I am trying to use Google's OR-Tools or more specifically the example shift_scheduling_sat.py which was more comprehensive and is closer to the features that I want. The problem I need to be done is still the same (distribution of workers into set shifts) and I am just having trouble adding the things I want. For example, I want to set the number of workers in a single shift to be only one, as with the simpler example shown in their guide, which is done by:
for d in all_days:
for s in all_shifts:
model.Add(sum(shifts[(n, d, s)] for n in all_nurses) == 1)
Which I could maybe do, but the example itself has a method wherein I can set the number of workers in a given workday:
weekly_cover_demands = [
(2, 3, 1), # Monday
(2, 3, 1), # Tuesday
(2, 2, 2), # Wednesday
(2, 3, 1), # Thursday
(2, 2, 2), # Friday
(1, 2, 3), # Saturday
(1, 3, 1), # Sunday
]
So I tried setting all of their values to: (1,1,1) indicating that only one worker should be selected for the specified shift and to comment out the line indicating the constraint on the number of rest per week a worker should have:
# Weekly sum constraints on shifts days:
# (shift, hard_min, soft_min, min_penalty,
# soft_max, hard_max, max_penalty)
weekly_sum_constraints = [
# Constraints on rests per week.
# removing constraints on rests
#(0, 1, 2, 7, 2, 3, 4),
# At least one night-shift per week (penalized). At most 4 (hard).
(3, 0, 1, 3, 4, 4, 0),
]
The solution, however, took some time so I had to add the solver.parameters.max_time_in_seconds variable to limit the time involved searching for the solution, which should theoretically be easy. The result is as follows:
M T W T F S S M T W T F S S M T W T F S S
worker 0: O M O M O O N N O M O O M O O N N O O A O
worker 1: O M N N O O M O O A O N N O O M O O A O O
worker 2: M A O O A O O A O O A O O N N O O A O O A
worker 3: M A O A O O A O O M O O A O O A O O M O O
worker 4: A A O O N N O O A O O A O O A O O N N O O
worker 5: A O M O O M O O N N N O O M O O M O O M O
worker 6: O O A A O A O O M O O M O O M O O M O O M
worker 7: N N O O M O O M O O M O O A O O A O O N N
With the first two days having two workers in several shifts and the rest being correct (O being a 'day-off'). Why did it didn't work in the first two days and not the rest of the days?
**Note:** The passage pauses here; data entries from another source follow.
Lemma process_objects now f es ds m cid c :
  gateway_ok m → snd <$> es = Some <$> ds → NoDup (ds ≫= dv_recipients) →
  Forall (λ d, dv_require_subscription d = false ∧ dv_expires_at d = None ∧ frame_of d = f) ds →
  objects m !! cid = Some c →
  objects (_process_entries now es m).1.1 !! cid =
    Some (if decide (cid ∈ connections_by_id m ∧ WSConnection.user_id c ∈ ds ≫= dv_recipients)
          then offer now f c else c).
Proof.
  revert ds m c. induction es as [|[i e] es IH]; intros [|d ds] m c Hok E Hnd Hall Hc; simplify_eq/=.
  - rewrite Hc, decide_False; [done|]. by intros [_ ?%elem_of_nil].
  - apply Forall_cons_iff in Hall as [(Hreq & Hexp & <-) Hall].
    apply list.NoDup_app in Hnd as (Hd & Hdis & Hnd). cbn. rewrite Hexp. cbn.
    pose proof (local_objects now d m cid c Hok Hd Hreq Hc) as H1. pose proof (local_indexes now d m) as (Hi & _).
    pose proof (ok_steps _ _ (steps_send_many now d (WSConnection.connection_id <$> targets d m) m) Hok) as Hok1.
    change (_send_to_connections now d (WSConnection.connection_id <$> targets d m) m) with (send_to_users_local now d m) in Hok1.
    destruct (send_to_users_local now d m) as [m1 k] eqn:Hm1. cbn in H1, Hi, Hok1.
    eapply (IH ds m1) in H1; [|done..].
    destruct (_process_entries now es m1) as [[m2 ks] ids]. cbn in H1 |- *. rewrite H1, Hi. f_equal.
    set (c1 := if decide _ then offer now (frame_of d) c else c).
    assert (WSConnection.user_id c1 = WSConnection.user_id c) as ->.
    { unfold c1. clear. case_decide; [apply try_send_identity|done]. }
    pose proof (elem_of_app (dv_recipients d) (ds ≫= dv_recipients) (WSConnection.user_id c)) as Happ.
    pose proof (Hdis (WSConnection.user_id c)). clear H1. unfold c1.
    repeat case_decide; (done || tauto).
Qed.

(** a recipient's connection that does not take the frame is to be unregistered *)
Lemma process_refused now f es ds m cid c :
  gateway_ok m → snd <$> es = Some <$> ds → NoDup (ds ≫= dv_recipients) →
  Forall (λ d, dv_require_subscription d = false ∧ dv_expires_at d = None ∧ frame_of d = f) ds →
  objects m !! cid = Some c → cid ∈ connections_by_id m → WSConnection.user_id c ∈ ds ≫= dv_recipients →
  (WSConnection.try_send now c f).1 = false →
  MkUnregister cid 1013 ∈ (_process_entries now es m).1.2.
Proof.
  revert ds m. induction es as [|[i e] es IH]; intros [|d ds] m Hok E Hnd Hall Hc Hin Hu Hf; simplify_eq/=.
  - by apply elem_of_nil in Hu.
  - apply Forall_cons_iff in Hall as [(Hreq & Hexp & Hfr) Hall].
    apply list.NoDup_app in Hnd as (Hd & Hdis & Hnd). cbn. rewrite Hexp. cbn.
    pose proof (local_objects now d m cid c Hok Hd Hreq Hc) as H1. pose proof (local_indexes now d m) as (Hi & _).
    pose proof (ok_steps _ _ (steps_send_many now d (WSConnection.connection_id <$> targets d m) m) Hok) as Hok1.
    change (_send_to_connections now d (WSConnection.connection_id <$> targets d m) m) with (send_to_users_local now d m) in Hok1.
    assert (WSConnection.user_id c ∈ dv_recipients d → MkUnregister cid 1013 ∈ (send_to_users_local now d m).2) as Hhere.
    { intros Hur. unfold send_to_users_local. rewrite (proj2 (send_many_spec now d _ m (NoDup_targets d m Hok Hd))).
      apply list_elem_of_fmap. exists cid. split; [done|]. apply list_elem_of_filter. split; [exists c; by rewrite Hfr|].
      apply elem_of_targets; [done|]. destruct (go_live _ Hok _ Hin) as (c' & Hc' & Hcu).
      rewrite Hc in Hc'. injection Hc' as <-. exists (WSConnection.user_id c), c. split_and!; [done..|by left]. }
    destruct (send_to_users_local now d m) as [m1 k]. cbn in H1, Hi, Hok1, Hhere.
    assert (snd <$> es = Some <$> ds) as Heq by done. specialize (IH ds m1 Hok1 Heq Hnd Hall). destruct (_process_entries now es m1) as [[m2 ks] ids]. cbn in IH |- *.
    apply elem_of_app. destruct (decide (WSConnection.user_id c ∈ dv_recipients d)) as [Hur|Hur]; [left; by apply Hhere|right].
    apply IH; [|by rewrite Hi|by apply elem_of_app in Hu as [?|?]|done].
    rewrite H1, decide_False; [done|]. tauto.
Qed.

(** the newest connection is not among the oldest, unless all are *)
Lemma newest_kept m conn n :
  let m1 := (register_locked conn m).1.1 in
  let uid := WSConnection.user_id conn in
  gateway_ok m → objects m !! WSConnection.connection_id conn = None →
  (∀ k c, k ∈ user_conns m uid → objects m !! k = Some c →
    WSConnection.connected_at c < WSConnection.connected_at conn) →
  (n < length (by_age m1 uid))%nat →
  ∀ c, c ∈ take n (by_age m1 uid) → WSConnection.connection_id c ≠ WSConnection.connection_id conn.
Proof.
  intros m1 uid Hok Hf Hnew Hn c Hc Hid.
  assert (gateway_ok m1) as Hok1 by (by apply ok_register).
  pose proof (by_age_sorted m1 uid) as Hsort. rewrite <- (take_drop n (by_age m1 uid)) in Hsort.
  destruct (drop n (by_age m1 uid)) as [|y l] eqn:Hd.
  { assert (length (drop n (by_age m1 uid)) = 0%nat) as E by (by rewrite Hd). rewrite length_drop in E. lia. }
  pose proof (sorted_split connected_le _ _ Hsort c y Hc ltac:(by left)) as Hle.
  assert (c ∈ by_age m1 uid) as Hc' by (eapply elem_of_sublist; [exact Hc|apply sublist_take]).
  assert (y ∈ by_age m1 uid) as Hy.
  { eapply elem_of_sublist; [|apply (sublist_drop _ n)]. rewrite Hd. by left. }
  apply elem_of_by_age in Hc' as (kc & Hkc & Hoc), Hy as (ky & Hky & Hoy); [|done..].
  pose proof (go_object _ Hok1 _ _ Hoc) as Ec. pose proof (go_object _ Hok1 _ _ Hoy) as Ey.
  assert (ky ≠ kc) as Hne.
  { intros ->. assert (NoDup (WSConnection.connection_id <$> by_age m1 uid)) as Hnd
      by (rewrite by_age_ids by done; apply NoDup_elements).
    rewrite <- (take_drop n (by_age m1 uid)), Hd, fmap_app in Hnd. apply list.NoDup_app in Hnd as (_ & Hdis & _).
    apply (Hdis kc); [rewrite <- Ec|rewrite <- Ey]; [by apply list_elem_of_fmap_2|]. cbn. by left. }
  unfold m1 in Hoc, Hoy. rewrite register_objects in Hoc, Hoy.
  rewrite decide_True in Hoc by congruence. rewrite decide_False in Hoy by congruence.
  unfold m1 in Hky. rewrite register_users, decide_True in Hky by done.
  assert (ky ∈ user_conns m uid) as Hin by set_solver.
  pose proof (Hnew _ _ Hin Hoy). unfold connected_le in Hle. simplify_eq/=. lia.
Qed.

Lemma excess_lt m u : (0 < size (user_conns m u))%nat → (excess m u < size (user_conns m u))%nat.
Proof. unfold excess, app_config.WS_MAX_CONNECTIONS_PER_USER. lia. Qed.

(** the ids of the tasks a registration of the newest connection starts *)
Lemma register_tasks now conn m r m1 r1 tasks :
  let uid := WSConnection.user_id conn in
  gateway_ok m → objects m !! WSConnection.connection_id conn = None →
  (∀ k c, k ∈ user_conns m uid → objects m !! k = Some c →
    WSConnection.connected_at c < WSConnection.connected_at conn) →
  register now conn m r = (m1, r1, tasks) →
  m1 = (register_locked conn m).1.1 ∧ gateway_ok m1 ∧ WSConnection.connection_id conn ∈ user_conns m1 uid
  ∧ ut_connection_id <$> tasks = WSConnection.connection_id <$> take (excess m1 uid) (by_age m1 uid)
  ∧ ∀ c, c ∈ take (excess m1 uid) (by_age m1 uid) → WSConnection.connection_id c ≠ WSConnection.connection_id conn.
Proof.
  intros uid Hok Hf Hnew Hreg.
  assert (m1 = (register_locked conn m).1.1) as ->.
  { revert Hreg. unfold register. destruct (register_locked conn m) as [[??]?]. by intros [= <- _ _]. }
  assert (gateway_ok (register_locked conn m).1.1) as Hok1 by (by apply ok_register).
  assert (WSConnection.connection_id conn ∈ user_conns (register_locked conn m).1.1 uid) as Hin.
  { rewrite register_users, decide_True by done. set_solver. }
  assert (∀ c, c ∈ take (excess (register_locked conn m).1.1 uid) (by_age (register_locked conn m).1.1 uid) →
    WSConnection.connection_id c ≠ WSConnection.connection_id conn) as Hkeep.
  { apply newest_kept; [done..|]. rewrite length_by_age by done. apply excess_lt.
    apply Nat.neq_0_lt_0. intros He%size_empty_inv. set_solver. }
  split_and!; try done.
  revert Hreg. unfold register. pose proof (register_stale m conn) as Hs.
  destruct (register_locked conn m) as [[m' first] stale]. cbn in Hs, Hkeep. intros [= _ <-].
  rewrite <- list_fmap_compose, Hs. cbn [fst]. fold uid. rewrite filter_all; done.
Qed.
I feel like the simpler example would be the one on their guide page but it is lacking for my needs. I still have lots of problems and questions about this such as;
- How does one go about making their own constraint? I could somewhat understand the simpler guide example but I am still going through this one, would love to have an explanation of how they used
model.Add,model.Minimizeand how to usemodel.Maximize - On earlier examples it shows the problems in an algebraic format of finding for values for x and y etc etc, which I could understand a bit, but how would I go about implementing a system that say for example make the nurse preferably take the same shift as he did the previous time up to an arbitrary maximum limit. Like maybe create a pattern of some sort to evaluate if it fits it.
- What does the penalty score mean and evaluate to? for example in the list:
weekly_sum_constraintsthere is talk of having at list one night-shift per week "penalized" with the value of 3 and a "hard" penalty of 0 (which I assume is a solid rule that could not be broken), what does the value 3 and 0 mean and how are these values chosen?
Thanks for the help, I've been googling up 'constraint programming' trying to understand this but they were no specifically for this library, but I am still searching.